Exercise details ->
Each line below that contains the word "Record" must be copied.

START Information supplied

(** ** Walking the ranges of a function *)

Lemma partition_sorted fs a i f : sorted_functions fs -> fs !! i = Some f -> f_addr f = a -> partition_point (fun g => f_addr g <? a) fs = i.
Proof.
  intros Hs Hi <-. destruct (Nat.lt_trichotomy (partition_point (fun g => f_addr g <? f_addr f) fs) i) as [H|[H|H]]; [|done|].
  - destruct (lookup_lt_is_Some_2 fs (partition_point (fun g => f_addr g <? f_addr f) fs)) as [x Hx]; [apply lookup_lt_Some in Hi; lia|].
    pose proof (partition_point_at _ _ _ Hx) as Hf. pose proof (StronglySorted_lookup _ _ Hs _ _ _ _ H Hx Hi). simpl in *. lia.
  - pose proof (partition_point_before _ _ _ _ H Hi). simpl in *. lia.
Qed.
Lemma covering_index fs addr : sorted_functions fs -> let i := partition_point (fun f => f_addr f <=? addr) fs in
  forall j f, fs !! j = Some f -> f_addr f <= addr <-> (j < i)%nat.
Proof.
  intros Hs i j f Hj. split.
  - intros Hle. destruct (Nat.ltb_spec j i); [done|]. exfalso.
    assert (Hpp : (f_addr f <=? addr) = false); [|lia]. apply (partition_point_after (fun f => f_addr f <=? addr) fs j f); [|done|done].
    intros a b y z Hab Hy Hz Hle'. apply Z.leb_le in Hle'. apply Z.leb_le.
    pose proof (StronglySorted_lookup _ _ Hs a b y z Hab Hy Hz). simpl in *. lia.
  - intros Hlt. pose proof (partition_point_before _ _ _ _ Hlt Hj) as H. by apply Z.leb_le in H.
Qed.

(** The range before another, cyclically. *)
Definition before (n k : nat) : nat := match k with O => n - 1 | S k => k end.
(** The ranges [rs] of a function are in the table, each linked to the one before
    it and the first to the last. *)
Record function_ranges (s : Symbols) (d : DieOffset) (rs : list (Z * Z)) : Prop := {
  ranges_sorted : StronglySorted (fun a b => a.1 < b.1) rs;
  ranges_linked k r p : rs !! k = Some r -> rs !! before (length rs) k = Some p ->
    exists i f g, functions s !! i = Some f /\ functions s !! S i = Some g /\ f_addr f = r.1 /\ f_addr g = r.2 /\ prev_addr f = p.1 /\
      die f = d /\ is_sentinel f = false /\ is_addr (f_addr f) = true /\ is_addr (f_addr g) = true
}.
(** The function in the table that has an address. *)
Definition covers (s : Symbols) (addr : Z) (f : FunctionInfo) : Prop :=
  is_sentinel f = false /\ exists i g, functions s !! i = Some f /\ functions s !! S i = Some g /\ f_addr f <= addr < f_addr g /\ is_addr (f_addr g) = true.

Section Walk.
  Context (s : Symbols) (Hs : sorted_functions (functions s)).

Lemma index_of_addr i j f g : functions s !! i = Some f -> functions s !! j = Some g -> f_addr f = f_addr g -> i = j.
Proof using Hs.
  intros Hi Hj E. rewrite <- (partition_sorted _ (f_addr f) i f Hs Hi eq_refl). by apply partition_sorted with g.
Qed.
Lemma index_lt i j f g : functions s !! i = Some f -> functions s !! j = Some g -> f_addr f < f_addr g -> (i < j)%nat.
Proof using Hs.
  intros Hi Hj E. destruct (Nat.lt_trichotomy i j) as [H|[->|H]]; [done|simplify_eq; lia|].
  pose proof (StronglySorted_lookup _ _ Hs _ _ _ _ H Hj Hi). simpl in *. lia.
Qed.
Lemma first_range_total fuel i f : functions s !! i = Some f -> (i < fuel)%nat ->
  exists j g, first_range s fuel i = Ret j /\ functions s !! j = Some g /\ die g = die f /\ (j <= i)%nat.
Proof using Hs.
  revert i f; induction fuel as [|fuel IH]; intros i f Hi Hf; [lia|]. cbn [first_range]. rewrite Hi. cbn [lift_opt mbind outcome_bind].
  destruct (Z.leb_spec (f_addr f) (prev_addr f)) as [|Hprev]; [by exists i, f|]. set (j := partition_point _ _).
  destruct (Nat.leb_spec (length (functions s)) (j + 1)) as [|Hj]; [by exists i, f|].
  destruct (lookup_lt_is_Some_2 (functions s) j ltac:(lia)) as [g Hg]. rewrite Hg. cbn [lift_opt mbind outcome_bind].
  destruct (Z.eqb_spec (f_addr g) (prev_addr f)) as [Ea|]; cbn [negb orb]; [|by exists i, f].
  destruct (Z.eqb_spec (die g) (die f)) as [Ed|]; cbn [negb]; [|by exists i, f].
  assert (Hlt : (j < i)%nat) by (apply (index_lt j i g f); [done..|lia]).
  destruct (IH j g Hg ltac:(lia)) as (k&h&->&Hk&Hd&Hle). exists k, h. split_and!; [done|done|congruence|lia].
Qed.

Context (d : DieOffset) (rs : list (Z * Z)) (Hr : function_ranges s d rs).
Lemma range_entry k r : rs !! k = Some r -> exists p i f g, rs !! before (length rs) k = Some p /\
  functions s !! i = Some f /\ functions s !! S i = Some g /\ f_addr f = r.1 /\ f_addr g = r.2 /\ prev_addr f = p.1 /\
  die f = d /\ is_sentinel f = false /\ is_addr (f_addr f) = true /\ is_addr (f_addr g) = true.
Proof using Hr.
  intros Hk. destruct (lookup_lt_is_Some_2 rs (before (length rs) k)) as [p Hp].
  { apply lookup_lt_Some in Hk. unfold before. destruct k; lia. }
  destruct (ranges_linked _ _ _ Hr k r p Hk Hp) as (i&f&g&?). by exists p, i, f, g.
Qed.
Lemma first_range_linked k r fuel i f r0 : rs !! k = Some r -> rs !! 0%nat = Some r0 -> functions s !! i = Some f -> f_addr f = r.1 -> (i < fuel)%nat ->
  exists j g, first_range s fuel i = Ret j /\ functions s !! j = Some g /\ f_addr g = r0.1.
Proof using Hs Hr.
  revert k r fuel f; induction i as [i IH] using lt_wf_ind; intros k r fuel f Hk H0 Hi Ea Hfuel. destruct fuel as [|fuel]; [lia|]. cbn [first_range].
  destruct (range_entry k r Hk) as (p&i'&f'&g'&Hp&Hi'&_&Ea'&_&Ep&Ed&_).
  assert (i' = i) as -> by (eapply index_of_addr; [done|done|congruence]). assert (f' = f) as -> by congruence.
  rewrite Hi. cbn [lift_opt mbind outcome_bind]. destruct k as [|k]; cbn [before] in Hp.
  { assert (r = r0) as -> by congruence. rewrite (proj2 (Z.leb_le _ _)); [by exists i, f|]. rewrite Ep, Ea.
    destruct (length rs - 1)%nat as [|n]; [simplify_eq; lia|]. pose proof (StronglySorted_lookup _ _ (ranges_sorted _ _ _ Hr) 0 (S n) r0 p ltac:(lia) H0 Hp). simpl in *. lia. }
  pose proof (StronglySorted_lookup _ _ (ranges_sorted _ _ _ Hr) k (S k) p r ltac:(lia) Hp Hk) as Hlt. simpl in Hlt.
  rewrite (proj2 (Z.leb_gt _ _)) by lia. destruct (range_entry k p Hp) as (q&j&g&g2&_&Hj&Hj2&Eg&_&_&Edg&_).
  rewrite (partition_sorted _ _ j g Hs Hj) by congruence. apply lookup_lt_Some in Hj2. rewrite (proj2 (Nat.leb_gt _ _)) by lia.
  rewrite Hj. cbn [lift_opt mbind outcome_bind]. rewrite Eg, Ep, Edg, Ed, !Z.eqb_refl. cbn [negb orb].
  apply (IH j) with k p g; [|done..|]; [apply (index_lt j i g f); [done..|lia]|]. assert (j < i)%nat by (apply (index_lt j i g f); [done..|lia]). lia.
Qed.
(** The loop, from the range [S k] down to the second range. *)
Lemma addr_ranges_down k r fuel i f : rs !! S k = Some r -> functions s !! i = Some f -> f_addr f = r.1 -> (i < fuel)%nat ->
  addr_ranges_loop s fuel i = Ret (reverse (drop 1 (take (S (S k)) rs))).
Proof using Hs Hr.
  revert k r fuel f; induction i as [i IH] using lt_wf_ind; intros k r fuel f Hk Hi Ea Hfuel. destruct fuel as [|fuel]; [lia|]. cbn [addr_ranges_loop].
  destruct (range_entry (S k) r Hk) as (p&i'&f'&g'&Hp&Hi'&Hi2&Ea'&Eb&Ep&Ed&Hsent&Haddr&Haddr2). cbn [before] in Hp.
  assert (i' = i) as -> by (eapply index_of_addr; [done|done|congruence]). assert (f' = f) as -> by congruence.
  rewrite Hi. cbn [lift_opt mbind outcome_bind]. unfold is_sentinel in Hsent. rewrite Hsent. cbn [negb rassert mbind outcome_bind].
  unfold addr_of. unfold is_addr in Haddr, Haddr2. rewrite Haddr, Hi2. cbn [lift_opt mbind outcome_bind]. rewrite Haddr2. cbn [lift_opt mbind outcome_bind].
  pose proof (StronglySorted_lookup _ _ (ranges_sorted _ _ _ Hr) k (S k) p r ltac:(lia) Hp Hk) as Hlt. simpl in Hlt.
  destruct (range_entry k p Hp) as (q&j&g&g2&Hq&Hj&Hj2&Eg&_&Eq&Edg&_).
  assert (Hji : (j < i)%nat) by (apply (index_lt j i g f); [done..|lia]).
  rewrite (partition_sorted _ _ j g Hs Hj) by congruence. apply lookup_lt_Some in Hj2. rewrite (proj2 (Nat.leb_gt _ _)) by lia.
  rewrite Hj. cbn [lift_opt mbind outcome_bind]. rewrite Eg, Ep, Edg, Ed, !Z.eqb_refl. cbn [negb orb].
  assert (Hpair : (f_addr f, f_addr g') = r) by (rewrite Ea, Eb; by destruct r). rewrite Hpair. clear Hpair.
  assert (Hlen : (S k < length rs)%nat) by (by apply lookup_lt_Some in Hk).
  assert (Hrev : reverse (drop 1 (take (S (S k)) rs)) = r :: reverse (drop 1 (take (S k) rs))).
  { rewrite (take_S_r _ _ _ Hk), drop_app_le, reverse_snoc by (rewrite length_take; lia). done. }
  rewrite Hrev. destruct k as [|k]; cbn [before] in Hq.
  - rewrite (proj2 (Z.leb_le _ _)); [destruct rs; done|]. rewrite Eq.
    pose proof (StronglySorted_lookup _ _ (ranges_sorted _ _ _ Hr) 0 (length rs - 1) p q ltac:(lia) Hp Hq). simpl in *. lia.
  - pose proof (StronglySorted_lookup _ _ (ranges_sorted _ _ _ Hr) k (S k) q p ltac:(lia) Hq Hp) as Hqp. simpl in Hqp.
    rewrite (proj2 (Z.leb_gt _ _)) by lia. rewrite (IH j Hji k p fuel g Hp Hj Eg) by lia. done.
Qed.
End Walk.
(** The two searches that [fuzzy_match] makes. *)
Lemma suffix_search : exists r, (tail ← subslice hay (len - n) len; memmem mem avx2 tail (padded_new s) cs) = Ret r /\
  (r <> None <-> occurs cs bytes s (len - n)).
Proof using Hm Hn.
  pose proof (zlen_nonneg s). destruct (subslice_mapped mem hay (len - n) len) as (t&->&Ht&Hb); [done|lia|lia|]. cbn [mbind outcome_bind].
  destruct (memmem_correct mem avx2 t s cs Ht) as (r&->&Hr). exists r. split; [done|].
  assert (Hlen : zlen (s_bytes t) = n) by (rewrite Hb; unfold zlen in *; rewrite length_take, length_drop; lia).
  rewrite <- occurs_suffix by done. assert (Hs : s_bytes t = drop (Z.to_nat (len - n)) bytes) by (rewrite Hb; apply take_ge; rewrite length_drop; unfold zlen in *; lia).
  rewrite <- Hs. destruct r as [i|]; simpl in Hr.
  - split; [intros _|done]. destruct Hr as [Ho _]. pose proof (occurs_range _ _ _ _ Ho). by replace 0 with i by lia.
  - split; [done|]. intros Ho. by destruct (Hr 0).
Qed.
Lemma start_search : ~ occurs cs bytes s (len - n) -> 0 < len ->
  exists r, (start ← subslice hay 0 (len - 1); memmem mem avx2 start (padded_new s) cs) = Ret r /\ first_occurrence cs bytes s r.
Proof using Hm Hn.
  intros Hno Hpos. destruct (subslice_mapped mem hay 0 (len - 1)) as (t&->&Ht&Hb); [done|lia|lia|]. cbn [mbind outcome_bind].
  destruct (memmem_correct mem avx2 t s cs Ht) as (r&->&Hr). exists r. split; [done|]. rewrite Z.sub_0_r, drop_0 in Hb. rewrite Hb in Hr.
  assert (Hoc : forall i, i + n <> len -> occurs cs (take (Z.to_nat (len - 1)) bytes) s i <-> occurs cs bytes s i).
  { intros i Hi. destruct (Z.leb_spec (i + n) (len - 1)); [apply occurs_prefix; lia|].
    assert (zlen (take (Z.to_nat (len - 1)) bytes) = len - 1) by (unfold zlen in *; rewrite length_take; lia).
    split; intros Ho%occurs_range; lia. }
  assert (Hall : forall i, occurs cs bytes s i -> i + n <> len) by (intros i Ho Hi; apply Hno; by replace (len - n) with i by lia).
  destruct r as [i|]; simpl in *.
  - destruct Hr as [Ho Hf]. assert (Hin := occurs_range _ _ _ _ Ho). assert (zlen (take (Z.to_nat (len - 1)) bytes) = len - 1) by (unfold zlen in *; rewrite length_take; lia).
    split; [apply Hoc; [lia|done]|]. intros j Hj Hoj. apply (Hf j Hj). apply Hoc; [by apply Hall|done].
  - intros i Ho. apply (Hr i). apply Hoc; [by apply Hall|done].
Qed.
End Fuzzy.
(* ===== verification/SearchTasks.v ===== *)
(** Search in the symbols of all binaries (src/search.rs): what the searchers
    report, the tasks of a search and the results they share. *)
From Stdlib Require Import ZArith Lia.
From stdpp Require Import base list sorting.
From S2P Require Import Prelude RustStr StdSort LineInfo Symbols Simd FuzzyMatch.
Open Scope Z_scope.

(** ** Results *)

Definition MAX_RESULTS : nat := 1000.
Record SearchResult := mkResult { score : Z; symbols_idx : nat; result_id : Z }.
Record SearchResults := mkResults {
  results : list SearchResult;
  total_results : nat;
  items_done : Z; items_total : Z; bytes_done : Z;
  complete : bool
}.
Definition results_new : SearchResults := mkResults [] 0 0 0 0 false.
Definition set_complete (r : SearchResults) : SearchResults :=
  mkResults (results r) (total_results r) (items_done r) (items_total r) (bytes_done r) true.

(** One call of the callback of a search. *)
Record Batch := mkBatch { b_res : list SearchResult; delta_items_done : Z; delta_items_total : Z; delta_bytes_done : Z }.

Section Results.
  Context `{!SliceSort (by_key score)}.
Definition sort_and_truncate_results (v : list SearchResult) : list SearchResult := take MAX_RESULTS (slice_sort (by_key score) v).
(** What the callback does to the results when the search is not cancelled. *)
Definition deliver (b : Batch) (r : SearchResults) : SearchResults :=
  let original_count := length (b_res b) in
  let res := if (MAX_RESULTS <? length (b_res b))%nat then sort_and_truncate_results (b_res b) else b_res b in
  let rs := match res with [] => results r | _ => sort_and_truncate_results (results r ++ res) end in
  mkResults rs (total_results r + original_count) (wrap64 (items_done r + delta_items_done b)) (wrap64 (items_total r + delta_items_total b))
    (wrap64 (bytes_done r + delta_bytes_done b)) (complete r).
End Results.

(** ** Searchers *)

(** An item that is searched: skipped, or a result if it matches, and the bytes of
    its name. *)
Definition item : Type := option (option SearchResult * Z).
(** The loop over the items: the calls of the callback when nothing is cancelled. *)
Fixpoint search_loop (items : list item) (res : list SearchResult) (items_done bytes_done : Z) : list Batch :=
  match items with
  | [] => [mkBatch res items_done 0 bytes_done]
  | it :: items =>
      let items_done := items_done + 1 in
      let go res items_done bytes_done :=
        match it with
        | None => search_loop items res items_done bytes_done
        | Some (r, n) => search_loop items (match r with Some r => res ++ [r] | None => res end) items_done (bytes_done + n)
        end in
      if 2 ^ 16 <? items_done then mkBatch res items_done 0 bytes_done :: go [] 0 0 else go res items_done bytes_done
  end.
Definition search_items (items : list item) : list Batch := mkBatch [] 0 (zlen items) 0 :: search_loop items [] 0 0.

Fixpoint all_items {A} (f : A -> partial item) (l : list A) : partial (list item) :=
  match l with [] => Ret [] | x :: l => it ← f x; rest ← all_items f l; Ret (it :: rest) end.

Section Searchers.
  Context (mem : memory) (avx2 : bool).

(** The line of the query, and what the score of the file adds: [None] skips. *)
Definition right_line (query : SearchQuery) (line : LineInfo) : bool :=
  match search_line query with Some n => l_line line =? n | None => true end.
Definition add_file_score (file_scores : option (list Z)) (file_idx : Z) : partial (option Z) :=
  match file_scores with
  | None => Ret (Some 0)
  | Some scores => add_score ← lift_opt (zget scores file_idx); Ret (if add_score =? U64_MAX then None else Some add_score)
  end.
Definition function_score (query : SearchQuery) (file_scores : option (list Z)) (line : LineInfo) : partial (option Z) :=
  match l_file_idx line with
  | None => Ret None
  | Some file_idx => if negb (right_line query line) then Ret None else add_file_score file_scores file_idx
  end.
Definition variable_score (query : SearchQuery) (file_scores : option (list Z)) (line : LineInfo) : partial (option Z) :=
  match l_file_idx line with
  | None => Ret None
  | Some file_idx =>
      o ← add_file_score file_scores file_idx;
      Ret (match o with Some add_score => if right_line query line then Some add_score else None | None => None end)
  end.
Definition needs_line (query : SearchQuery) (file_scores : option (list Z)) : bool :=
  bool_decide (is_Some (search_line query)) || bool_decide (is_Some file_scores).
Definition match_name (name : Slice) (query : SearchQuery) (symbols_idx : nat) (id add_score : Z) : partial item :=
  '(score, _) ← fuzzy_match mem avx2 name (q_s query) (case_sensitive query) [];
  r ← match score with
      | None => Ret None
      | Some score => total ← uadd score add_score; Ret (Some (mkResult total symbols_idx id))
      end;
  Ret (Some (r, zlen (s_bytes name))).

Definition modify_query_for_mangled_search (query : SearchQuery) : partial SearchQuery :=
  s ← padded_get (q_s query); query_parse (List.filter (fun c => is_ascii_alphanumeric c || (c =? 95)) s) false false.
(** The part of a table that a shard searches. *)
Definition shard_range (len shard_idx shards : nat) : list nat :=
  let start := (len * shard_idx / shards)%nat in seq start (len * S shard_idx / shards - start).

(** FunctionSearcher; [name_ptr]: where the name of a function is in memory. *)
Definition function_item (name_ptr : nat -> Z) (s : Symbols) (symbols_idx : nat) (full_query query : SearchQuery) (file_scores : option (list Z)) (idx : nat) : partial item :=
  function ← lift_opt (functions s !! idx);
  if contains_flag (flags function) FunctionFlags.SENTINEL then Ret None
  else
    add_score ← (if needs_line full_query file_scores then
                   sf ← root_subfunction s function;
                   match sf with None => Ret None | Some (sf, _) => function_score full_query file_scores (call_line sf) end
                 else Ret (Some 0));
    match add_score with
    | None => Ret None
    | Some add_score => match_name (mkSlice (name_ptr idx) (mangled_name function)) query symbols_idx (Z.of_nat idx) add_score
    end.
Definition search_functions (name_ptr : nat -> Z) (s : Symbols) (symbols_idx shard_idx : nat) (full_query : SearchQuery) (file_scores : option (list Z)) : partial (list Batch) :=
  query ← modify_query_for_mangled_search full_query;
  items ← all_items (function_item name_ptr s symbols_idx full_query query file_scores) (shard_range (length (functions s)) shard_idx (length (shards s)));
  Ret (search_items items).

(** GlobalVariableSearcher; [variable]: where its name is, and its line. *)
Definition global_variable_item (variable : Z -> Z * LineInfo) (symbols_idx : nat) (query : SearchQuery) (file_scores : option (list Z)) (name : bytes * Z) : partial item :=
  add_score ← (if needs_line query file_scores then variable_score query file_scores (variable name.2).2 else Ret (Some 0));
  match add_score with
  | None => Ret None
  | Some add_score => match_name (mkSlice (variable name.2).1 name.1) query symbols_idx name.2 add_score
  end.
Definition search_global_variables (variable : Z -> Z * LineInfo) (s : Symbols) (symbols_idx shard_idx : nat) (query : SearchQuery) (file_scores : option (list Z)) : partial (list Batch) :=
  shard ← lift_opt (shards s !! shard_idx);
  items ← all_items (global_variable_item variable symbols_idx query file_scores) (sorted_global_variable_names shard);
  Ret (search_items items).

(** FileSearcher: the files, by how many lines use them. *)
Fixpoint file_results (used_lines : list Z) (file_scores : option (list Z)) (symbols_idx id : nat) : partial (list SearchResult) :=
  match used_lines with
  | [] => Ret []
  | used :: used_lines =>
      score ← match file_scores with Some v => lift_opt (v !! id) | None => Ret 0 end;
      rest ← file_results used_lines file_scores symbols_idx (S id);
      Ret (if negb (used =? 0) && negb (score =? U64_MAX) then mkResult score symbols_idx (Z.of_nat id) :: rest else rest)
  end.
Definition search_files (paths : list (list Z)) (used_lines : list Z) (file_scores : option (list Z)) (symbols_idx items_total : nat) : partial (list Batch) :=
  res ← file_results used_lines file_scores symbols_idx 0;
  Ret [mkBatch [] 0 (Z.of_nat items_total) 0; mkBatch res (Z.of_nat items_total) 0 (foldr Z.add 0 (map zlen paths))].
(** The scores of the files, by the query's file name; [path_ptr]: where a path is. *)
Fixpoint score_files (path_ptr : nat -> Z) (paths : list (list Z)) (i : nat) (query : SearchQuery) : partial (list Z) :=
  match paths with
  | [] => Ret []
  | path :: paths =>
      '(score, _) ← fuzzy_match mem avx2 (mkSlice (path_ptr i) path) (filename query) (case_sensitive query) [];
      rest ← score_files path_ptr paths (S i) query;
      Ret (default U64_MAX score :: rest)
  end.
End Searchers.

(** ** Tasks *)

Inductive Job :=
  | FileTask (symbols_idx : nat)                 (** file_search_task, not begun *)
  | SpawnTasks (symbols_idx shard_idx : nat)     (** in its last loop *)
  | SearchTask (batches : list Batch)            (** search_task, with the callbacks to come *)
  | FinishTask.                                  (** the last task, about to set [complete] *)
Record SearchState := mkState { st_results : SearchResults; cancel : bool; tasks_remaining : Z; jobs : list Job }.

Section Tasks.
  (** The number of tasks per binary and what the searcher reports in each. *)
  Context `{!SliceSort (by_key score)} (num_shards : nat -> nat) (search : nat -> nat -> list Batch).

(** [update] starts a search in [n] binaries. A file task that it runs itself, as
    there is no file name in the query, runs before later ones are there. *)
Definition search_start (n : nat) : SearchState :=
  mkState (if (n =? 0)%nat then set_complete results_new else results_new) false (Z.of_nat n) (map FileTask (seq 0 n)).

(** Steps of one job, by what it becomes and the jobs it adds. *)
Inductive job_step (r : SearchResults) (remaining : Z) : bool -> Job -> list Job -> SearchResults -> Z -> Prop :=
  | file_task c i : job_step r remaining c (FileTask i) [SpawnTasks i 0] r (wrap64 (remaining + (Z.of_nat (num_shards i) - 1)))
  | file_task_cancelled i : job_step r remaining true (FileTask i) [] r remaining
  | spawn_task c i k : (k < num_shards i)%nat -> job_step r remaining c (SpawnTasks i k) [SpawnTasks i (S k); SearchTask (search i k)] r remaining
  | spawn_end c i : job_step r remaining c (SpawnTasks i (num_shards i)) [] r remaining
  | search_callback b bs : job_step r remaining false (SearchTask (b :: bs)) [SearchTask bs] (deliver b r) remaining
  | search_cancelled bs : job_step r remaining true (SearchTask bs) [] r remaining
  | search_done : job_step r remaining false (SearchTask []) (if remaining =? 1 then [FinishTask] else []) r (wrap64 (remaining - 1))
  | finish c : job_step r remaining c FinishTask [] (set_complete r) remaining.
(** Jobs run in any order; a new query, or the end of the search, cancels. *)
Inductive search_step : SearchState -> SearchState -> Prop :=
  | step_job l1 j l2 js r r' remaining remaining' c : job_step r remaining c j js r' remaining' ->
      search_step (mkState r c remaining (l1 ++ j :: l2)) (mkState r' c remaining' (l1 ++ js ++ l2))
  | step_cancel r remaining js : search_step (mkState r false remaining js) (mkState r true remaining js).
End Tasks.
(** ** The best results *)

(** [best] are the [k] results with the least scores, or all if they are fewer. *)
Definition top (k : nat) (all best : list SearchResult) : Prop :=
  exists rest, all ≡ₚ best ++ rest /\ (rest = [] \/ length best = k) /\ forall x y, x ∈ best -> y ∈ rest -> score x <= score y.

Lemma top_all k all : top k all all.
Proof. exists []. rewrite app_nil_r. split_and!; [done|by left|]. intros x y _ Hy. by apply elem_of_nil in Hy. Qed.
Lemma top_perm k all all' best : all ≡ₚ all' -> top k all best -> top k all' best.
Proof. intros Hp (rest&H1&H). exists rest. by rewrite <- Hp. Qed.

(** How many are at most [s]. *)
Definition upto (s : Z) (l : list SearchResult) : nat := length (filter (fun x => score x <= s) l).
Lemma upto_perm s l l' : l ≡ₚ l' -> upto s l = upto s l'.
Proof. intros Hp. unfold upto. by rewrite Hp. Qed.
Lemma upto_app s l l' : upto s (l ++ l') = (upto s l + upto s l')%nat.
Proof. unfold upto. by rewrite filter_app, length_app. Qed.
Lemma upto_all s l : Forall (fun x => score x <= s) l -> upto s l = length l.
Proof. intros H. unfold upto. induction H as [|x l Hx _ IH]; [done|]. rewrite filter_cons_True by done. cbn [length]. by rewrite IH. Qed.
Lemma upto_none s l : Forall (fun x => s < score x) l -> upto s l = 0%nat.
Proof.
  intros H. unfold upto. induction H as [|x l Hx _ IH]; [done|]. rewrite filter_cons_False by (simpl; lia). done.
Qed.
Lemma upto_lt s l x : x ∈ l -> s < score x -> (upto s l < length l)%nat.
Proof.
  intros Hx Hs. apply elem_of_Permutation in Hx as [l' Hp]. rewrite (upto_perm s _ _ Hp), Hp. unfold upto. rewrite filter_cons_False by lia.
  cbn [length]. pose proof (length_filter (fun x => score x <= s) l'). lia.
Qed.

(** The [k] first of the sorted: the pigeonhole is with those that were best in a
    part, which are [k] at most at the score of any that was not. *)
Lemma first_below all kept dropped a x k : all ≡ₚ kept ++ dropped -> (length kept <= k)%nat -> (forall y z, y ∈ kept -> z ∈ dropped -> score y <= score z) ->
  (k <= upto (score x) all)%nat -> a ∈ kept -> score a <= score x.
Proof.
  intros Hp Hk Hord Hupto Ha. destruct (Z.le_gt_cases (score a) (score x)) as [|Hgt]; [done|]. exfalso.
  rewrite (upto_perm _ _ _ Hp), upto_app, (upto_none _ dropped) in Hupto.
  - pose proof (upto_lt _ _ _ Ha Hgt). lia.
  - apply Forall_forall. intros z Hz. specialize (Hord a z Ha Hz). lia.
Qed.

END Information supplied

Reply to the task ->
Record function_ranges (s : Symbols) (d : DieOffset) (rs : list (Z * Z)) : Prop := {
Record SearchResult := mkResult { score : Z; symbols_idx : nat; result_id : Z }.
Record SearchResults := mkResults {
Record Batch := mkBatch { b_res : list SearchResult; delta_items_done : Z; delta_items_total : Z; delta_bytes_done : Z }.
Record SearchState := mkState { st_results : SearchResults; cancel : bool; tasks_remaining : Z; jobs : list Job }.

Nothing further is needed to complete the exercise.